__YOUR INSTRUCTIONS__: Restate verbatim the span of lines below between the line with "Definition derive_kek (passphrase" and the line with "let '(cipher, _) := p : bytes * bytes in", including those two lines, and only that span.

__EXERCISE INPUT__:
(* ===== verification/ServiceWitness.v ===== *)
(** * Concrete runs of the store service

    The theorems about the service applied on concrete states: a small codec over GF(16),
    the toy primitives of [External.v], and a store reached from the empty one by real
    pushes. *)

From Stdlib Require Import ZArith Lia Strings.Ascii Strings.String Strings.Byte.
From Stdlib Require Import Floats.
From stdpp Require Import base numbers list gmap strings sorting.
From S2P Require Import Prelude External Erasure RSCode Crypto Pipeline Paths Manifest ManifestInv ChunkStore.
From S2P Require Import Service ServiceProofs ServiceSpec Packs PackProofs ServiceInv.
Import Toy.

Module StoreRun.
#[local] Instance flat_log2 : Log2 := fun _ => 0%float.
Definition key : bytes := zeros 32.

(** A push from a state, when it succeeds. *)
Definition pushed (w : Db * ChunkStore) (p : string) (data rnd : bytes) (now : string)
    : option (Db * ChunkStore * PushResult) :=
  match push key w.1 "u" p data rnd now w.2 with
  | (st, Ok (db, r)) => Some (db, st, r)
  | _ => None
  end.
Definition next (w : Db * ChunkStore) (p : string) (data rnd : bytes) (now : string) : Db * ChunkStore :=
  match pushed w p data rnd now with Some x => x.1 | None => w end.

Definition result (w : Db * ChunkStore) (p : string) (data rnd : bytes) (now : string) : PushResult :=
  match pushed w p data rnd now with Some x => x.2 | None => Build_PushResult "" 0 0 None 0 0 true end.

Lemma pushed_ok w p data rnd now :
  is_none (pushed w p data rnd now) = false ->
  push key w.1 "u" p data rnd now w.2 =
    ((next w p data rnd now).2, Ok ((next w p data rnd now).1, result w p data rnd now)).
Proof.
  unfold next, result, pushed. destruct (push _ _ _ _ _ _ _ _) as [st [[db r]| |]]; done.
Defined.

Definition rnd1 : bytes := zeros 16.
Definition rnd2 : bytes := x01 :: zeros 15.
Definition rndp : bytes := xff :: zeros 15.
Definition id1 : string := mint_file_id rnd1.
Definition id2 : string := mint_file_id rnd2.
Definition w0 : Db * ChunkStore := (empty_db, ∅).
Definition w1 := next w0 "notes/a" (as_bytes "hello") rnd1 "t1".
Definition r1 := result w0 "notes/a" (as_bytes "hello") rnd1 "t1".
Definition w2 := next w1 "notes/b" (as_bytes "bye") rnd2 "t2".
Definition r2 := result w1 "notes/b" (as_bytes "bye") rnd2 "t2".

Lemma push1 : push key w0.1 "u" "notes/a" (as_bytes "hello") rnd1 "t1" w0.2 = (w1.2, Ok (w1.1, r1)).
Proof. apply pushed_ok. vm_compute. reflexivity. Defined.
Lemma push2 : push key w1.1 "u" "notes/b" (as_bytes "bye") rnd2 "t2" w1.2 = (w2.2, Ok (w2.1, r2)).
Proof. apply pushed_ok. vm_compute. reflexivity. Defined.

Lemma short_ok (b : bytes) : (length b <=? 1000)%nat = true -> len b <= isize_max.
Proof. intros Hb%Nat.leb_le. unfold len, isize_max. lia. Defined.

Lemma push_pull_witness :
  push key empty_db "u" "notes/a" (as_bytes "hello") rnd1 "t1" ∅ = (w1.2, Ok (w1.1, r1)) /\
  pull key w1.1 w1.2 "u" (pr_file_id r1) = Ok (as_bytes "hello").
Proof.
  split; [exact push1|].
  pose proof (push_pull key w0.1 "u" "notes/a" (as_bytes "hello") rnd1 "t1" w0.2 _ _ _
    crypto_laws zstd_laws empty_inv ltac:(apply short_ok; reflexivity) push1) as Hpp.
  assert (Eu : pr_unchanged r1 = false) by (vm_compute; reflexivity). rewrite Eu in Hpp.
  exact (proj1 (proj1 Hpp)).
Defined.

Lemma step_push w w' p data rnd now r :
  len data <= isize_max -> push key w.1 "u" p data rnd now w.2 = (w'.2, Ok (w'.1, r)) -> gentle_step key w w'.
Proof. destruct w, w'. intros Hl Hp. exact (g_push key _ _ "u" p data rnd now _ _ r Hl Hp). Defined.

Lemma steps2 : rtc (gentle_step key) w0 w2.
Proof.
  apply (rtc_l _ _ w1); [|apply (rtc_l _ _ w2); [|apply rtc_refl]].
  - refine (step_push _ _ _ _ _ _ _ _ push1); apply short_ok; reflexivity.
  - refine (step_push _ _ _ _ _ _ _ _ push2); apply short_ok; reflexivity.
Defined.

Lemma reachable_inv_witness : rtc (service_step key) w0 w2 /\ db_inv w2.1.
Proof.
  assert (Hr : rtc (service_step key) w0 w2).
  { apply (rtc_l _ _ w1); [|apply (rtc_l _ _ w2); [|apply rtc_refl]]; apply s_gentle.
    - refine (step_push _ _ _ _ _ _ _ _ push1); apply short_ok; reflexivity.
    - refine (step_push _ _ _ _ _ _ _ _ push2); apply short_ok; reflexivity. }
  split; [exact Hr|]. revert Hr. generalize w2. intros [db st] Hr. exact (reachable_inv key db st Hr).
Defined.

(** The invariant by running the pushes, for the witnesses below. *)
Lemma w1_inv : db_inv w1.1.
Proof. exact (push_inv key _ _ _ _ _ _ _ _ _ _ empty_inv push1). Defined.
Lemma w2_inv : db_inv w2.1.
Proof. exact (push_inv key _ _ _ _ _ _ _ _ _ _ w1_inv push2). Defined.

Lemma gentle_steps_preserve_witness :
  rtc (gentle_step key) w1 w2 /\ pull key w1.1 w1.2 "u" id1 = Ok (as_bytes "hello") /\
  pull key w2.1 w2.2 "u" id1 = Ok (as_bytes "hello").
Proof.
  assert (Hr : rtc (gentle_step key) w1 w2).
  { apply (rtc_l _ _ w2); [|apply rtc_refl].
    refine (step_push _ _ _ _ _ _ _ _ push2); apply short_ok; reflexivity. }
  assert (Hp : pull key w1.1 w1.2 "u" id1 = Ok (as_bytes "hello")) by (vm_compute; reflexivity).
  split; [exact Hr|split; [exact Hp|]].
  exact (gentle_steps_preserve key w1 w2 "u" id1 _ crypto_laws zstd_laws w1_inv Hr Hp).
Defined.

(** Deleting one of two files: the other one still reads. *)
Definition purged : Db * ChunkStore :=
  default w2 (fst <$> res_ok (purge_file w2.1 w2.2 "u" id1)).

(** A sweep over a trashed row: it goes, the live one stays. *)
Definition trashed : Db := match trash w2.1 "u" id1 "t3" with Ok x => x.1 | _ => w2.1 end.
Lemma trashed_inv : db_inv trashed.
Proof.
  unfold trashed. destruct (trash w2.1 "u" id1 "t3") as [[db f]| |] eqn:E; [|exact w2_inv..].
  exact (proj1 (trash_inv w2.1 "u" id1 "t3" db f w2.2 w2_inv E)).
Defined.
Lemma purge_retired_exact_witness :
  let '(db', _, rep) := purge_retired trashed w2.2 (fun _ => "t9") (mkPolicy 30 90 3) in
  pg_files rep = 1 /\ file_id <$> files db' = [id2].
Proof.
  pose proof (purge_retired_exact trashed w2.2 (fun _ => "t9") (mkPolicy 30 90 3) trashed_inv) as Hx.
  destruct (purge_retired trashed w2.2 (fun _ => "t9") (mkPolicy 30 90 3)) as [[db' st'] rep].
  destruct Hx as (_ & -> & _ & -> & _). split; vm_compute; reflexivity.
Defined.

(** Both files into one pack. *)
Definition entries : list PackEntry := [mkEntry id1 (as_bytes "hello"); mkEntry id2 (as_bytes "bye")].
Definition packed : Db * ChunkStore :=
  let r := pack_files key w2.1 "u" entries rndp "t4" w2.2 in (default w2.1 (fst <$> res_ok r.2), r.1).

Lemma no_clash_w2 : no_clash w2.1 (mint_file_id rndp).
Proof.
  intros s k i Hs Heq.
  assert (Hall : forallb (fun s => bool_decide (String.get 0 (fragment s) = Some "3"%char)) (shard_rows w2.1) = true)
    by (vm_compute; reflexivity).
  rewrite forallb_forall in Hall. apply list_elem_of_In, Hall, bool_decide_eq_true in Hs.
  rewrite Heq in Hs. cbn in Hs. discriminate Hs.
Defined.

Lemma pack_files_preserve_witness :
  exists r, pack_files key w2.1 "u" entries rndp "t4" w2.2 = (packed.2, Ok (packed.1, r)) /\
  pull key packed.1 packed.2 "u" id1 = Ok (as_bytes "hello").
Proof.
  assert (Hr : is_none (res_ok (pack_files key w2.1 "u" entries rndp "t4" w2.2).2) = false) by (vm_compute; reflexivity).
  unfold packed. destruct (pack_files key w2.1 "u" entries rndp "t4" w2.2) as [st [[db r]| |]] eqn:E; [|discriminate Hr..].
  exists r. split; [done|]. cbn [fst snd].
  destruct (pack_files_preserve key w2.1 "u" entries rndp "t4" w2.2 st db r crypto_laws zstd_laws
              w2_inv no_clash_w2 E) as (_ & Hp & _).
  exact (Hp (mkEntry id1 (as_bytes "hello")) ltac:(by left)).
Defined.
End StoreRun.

==

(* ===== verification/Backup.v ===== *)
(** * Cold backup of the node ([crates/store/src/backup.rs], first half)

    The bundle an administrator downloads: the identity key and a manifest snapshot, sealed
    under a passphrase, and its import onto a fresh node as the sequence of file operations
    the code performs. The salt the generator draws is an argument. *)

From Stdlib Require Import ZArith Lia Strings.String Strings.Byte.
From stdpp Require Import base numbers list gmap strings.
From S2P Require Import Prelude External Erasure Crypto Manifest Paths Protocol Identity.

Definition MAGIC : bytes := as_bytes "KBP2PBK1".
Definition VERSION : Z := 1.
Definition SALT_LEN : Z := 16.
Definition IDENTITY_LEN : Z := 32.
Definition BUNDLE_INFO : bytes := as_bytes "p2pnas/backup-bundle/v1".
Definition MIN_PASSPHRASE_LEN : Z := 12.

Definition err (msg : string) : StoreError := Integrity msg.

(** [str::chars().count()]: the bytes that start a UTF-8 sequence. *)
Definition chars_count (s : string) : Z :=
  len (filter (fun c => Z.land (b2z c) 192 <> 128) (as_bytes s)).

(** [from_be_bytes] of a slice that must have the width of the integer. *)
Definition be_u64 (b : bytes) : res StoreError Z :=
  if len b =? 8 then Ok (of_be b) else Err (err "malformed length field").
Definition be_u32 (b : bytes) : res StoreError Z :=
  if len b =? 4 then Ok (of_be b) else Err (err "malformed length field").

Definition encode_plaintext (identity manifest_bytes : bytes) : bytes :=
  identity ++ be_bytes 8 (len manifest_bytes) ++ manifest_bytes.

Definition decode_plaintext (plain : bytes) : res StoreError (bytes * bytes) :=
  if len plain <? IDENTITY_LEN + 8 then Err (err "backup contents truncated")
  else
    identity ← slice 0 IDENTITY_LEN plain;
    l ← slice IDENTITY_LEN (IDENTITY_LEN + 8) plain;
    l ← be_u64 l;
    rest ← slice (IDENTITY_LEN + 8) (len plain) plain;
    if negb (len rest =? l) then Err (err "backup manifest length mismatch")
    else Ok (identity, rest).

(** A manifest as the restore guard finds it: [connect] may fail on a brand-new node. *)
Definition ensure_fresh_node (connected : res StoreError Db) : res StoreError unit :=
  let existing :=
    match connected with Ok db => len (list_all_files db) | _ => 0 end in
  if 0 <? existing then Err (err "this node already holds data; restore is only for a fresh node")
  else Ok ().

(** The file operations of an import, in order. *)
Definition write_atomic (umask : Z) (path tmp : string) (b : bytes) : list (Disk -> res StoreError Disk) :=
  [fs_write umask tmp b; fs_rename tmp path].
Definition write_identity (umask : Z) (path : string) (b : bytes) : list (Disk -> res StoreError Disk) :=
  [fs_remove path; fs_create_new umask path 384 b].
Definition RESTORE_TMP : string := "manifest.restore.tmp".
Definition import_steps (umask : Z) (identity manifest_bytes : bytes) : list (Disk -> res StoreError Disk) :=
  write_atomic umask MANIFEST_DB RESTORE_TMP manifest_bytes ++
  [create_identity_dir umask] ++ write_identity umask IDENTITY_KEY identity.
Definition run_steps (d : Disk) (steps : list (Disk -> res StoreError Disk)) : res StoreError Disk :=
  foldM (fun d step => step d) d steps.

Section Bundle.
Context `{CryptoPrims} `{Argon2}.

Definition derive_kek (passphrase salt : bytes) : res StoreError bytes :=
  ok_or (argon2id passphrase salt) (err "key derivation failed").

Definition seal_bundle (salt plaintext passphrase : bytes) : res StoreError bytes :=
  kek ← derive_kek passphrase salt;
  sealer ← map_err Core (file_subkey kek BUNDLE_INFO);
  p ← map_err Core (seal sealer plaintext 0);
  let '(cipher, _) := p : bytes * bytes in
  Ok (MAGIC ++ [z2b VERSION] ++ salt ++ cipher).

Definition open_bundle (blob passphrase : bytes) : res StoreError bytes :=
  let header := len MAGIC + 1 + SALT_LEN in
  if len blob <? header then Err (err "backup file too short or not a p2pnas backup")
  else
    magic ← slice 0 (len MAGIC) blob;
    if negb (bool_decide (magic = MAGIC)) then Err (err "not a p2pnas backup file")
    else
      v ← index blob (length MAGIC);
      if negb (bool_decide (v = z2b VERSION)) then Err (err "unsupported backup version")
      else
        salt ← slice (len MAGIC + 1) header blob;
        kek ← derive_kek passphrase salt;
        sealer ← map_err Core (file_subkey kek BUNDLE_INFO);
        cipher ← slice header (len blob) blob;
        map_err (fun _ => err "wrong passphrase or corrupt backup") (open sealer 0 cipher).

__ANSWER AREA__:
Definition derive_kek (passphrase salt : bytes) : res StoreError bytes :=
  ok_or (argon2id passphrase salt) (err "key derivation failed").

Definition seal_bundle (salt plaintext passphrase : bytes) : res StoreError bytes :=
  kek ← derive_kek passphrase salt;
  sealer ← map_err Core (file_subkey kek BUNDLE_INFO);
  p ← map_err Core (seal sealer plaintext 0);
  let '(cipher, _) := p : bytes * bytes in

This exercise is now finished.